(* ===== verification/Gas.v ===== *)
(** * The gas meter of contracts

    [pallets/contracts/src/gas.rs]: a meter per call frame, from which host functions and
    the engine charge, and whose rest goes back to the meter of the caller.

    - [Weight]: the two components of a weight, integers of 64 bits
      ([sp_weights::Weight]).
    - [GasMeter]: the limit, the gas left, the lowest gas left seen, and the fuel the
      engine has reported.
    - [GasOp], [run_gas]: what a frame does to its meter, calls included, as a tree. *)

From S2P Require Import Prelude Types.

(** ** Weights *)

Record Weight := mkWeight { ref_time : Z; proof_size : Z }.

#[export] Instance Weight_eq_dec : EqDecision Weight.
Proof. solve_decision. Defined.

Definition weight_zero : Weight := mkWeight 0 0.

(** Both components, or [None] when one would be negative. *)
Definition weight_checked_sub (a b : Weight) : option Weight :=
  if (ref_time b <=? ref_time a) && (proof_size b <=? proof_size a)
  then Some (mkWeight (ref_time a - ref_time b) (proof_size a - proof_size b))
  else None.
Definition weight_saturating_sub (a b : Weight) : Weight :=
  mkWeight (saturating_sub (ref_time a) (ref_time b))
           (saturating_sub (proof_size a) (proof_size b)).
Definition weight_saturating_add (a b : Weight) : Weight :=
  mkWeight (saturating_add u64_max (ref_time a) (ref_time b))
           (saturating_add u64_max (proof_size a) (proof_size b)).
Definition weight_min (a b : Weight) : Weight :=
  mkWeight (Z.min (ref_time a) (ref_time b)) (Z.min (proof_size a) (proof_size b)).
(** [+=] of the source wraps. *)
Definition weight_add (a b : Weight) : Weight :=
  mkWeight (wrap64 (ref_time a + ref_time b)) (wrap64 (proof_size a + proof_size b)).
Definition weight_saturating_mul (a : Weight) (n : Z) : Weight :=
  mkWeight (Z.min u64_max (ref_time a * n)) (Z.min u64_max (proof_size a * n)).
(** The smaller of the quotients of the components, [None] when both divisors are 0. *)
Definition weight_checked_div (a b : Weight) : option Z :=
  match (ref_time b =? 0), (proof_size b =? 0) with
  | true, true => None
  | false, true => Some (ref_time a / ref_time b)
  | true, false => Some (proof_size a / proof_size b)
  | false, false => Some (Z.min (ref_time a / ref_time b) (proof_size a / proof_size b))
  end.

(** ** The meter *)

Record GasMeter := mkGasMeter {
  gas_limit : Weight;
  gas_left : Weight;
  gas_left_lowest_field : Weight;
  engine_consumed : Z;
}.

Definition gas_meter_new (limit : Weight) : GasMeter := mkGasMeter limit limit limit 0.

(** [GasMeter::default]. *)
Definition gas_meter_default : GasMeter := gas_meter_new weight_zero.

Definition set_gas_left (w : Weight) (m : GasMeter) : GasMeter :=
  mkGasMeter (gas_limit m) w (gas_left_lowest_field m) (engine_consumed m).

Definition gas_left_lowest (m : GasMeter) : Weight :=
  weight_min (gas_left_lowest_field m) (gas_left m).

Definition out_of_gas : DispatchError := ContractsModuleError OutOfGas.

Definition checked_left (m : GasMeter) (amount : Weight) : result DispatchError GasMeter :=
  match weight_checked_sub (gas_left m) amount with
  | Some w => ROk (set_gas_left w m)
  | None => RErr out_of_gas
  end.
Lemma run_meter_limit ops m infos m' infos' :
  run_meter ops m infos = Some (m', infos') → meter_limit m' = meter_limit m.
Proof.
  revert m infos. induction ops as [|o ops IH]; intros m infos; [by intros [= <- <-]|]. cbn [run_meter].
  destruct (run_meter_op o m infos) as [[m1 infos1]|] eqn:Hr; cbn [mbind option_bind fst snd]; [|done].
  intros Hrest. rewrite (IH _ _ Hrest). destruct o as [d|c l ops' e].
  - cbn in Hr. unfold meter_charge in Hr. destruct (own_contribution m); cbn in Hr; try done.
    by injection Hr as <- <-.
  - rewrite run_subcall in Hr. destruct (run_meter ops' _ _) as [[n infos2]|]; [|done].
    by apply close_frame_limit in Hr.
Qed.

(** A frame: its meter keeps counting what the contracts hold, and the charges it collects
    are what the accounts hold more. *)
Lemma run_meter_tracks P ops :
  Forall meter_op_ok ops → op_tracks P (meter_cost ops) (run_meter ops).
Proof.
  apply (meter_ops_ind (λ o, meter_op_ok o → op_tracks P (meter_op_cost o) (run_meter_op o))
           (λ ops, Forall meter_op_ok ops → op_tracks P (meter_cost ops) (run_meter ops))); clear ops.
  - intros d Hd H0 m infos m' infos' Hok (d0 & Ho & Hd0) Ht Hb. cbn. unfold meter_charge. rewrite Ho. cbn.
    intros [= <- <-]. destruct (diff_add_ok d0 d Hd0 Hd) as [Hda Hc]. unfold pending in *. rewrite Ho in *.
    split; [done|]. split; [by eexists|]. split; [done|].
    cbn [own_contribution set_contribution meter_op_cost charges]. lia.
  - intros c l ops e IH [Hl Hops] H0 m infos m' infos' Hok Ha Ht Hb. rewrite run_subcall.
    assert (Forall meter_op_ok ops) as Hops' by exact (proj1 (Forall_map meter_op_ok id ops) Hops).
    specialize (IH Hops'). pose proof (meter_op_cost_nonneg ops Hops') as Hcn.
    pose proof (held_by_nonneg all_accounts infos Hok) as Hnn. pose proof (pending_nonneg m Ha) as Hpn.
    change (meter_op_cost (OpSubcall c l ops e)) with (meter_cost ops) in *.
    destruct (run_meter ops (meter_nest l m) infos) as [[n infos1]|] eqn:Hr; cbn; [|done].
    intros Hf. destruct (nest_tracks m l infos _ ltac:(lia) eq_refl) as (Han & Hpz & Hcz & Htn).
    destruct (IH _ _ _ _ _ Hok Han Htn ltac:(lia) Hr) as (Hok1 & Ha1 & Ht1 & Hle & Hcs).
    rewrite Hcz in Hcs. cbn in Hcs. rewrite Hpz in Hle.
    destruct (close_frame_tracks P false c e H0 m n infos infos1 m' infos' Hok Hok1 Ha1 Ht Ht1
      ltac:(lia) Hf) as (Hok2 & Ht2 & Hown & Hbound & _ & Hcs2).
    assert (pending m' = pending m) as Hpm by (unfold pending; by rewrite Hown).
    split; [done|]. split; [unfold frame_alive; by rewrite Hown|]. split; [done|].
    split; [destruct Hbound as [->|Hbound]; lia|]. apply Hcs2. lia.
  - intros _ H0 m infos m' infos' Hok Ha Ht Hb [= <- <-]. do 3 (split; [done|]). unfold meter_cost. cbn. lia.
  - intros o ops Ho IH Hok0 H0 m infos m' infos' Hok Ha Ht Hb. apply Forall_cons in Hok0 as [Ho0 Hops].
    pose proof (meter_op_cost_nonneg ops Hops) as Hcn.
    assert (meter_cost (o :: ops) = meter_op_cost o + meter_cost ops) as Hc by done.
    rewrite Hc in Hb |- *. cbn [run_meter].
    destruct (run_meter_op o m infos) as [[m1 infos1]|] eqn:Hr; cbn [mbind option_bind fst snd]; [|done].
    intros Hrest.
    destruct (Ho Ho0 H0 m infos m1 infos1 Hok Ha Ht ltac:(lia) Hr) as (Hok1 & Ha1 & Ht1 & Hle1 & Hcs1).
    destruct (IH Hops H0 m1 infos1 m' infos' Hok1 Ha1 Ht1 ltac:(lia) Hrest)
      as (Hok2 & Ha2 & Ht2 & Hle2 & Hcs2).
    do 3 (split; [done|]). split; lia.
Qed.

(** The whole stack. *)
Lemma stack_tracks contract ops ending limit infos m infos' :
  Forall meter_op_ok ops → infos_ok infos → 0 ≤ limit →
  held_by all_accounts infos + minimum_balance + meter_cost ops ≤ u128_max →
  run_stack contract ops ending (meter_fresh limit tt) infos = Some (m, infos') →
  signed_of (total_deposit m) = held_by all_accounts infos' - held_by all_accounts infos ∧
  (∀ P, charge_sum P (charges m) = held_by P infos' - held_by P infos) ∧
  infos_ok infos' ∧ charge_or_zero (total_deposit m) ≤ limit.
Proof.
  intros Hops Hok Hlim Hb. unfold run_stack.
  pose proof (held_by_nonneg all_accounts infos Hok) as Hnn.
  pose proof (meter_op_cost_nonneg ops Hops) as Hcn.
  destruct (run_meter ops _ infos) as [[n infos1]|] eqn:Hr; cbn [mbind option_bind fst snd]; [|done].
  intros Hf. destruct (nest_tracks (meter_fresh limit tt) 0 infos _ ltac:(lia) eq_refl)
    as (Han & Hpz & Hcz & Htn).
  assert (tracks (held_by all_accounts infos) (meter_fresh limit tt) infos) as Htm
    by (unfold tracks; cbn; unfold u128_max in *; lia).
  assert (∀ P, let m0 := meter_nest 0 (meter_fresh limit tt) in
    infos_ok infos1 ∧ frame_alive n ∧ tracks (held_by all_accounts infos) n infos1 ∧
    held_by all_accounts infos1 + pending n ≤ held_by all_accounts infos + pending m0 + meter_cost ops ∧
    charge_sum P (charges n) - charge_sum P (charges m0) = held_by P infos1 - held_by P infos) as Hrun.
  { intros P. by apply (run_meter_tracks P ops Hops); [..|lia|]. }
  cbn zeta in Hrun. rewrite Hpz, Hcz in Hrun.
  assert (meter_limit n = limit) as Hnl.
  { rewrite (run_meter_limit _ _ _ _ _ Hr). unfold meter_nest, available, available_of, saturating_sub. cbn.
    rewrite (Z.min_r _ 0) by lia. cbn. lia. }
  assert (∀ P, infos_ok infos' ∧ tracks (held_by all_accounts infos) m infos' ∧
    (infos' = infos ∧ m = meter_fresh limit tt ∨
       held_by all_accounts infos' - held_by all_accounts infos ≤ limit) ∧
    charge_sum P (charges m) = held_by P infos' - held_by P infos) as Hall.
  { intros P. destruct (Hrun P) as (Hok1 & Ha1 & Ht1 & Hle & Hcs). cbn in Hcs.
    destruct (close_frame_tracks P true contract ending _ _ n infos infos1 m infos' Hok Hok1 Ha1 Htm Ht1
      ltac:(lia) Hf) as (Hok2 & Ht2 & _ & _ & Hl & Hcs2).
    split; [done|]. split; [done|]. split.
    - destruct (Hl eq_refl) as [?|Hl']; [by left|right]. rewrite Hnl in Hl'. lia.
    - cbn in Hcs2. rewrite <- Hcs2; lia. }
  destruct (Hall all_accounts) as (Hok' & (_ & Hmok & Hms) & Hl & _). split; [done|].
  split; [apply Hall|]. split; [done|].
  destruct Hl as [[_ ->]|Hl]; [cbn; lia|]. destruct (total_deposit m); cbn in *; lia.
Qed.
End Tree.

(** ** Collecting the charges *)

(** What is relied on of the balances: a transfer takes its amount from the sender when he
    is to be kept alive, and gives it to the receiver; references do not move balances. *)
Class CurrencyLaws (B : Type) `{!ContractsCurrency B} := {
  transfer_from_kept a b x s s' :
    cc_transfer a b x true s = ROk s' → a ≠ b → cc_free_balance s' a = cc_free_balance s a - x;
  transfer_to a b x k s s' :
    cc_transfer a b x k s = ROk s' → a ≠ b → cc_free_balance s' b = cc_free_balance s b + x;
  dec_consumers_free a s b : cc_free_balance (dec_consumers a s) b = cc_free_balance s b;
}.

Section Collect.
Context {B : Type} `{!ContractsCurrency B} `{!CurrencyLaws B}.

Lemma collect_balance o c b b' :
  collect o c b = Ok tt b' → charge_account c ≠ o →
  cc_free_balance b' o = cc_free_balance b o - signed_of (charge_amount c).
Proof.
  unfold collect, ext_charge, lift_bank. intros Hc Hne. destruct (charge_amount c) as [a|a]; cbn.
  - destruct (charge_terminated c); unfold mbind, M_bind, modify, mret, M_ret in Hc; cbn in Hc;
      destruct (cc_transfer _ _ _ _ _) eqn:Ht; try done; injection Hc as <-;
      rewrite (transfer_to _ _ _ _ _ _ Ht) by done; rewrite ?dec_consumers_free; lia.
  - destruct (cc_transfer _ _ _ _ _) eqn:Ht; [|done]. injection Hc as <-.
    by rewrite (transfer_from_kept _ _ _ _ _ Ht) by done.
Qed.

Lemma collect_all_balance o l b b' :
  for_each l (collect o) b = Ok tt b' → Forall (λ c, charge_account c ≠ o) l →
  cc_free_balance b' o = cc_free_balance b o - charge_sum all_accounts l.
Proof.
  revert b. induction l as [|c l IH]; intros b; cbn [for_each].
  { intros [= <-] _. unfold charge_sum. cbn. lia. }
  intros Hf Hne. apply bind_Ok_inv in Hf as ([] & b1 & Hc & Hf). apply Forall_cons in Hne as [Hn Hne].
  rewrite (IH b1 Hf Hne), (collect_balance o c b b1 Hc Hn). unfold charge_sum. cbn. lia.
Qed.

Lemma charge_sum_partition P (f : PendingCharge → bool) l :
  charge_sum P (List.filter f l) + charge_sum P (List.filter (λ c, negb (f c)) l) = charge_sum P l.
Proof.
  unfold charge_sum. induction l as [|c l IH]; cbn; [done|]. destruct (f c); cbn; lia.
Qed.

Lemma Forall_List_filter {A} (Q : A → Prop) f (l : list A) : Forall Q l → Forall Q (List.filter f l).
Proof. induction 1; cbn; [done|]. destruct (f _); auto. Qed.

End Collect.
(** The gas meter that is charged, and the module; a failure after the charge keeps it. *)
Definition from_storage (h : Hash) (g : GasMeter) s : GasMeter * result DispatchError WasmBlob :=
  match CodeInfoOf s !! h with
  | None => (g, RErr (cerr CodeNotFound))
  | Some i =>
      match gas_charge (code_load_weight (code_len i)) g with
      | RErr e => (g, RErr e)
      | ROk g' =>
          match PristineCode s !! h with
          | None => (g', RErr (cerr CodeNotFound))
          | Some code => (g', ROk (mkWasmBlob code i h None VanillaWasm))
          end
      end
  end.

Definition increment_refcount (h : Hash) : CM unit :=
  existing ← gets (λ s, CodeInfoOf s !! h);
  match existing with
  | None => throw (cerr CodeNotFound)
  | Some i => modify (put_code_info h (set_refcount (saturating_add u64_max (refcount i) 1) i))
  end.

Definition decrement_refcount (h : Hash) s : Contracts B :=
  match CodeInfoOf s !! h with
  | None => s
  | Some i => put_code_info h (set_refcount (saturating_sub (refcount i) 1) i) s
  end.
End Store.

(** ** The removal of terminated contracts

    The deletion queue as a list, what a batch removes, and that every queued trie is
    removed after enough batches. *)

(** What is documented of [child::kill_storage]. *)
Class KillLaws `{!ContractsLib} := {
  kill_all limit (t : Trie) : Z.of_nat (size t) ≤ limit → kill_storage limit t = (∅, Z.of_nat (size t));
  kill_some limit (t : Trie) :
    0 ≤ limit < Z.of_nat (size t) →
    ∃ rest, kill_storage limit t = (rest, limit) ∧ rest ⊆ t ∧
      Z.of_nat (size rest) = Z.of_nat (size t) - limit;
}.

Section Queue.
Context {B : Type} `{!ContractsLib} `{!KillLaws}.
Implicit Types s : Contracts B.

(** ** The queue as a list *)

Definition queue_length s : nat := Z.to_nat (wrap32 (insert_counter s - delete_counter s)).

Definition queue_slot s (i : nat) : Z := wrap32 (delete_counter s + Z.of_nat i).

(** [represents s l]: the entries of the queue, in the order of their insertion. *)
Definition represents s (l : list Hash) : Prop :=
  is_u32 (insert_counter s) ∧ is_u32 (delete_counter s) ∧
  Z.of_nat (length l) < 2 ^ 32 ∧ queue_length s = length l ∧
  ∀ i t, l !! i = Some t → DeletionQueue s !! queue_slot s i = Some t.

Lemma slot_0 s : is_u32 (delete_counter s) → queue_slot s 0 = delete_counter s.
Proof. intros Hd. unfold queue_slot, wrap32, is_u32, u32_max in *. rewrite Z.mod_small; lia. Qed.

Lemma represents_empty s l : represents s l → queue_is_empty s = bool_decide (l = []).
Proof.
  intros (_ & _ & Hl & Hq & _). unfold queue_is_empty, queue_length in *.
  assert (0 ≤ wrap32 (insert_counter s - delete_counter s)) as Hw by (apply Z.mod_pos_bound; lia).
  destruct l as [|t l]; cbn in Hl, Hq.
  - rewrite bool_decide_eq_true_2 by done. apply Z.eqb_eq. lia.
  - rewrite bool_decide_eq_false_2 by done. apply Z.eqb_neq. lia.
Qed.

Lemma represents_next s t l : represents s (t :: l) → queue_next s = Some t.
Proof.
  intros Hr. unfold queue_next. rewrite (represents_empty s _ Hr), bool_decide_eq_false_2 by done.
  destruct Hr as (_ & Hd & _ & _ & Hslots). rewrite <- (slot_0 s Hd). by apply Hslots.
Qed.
== == ==
■ Work to be completed:
Going back over the entries above, copy word for word every line from the one that has "Definition out_of_gas : DispatchError" on through the one that has "intros Hrest. rewrite".

■ Answer section:
Definition out_of_gas : DispatchError := ContractsModuleError OutOfGas.

Definition checked_left (m : GasMeter) (amount : Weight) : result DispatchError GasMeter :=
  match weight_checked_sub (gas_left m) amount with
  | Some w => ROk (set_gas_left w m)
  | None => RErr out_of_gas
  end.
Lemma run_meter_limit ops m infos m' infos' :
  run_meter ops m infos = Some (m', infos') → meter_limit m' = meter_limit m.
Proof.
  revert m infos. induction ops as [|o ops IH]; intros m infos; [by intros [= <- <-]|]. cbn [run_meter].
  destruct (run_meter_op o m infos) as [[m1 infos1]|] eqn:Hr; cbn [mbind option_bind fst snd]; [|done].
  intros Hrest. rewrite (IH _ _ Hrest). destruct o as [d|c l ops' e].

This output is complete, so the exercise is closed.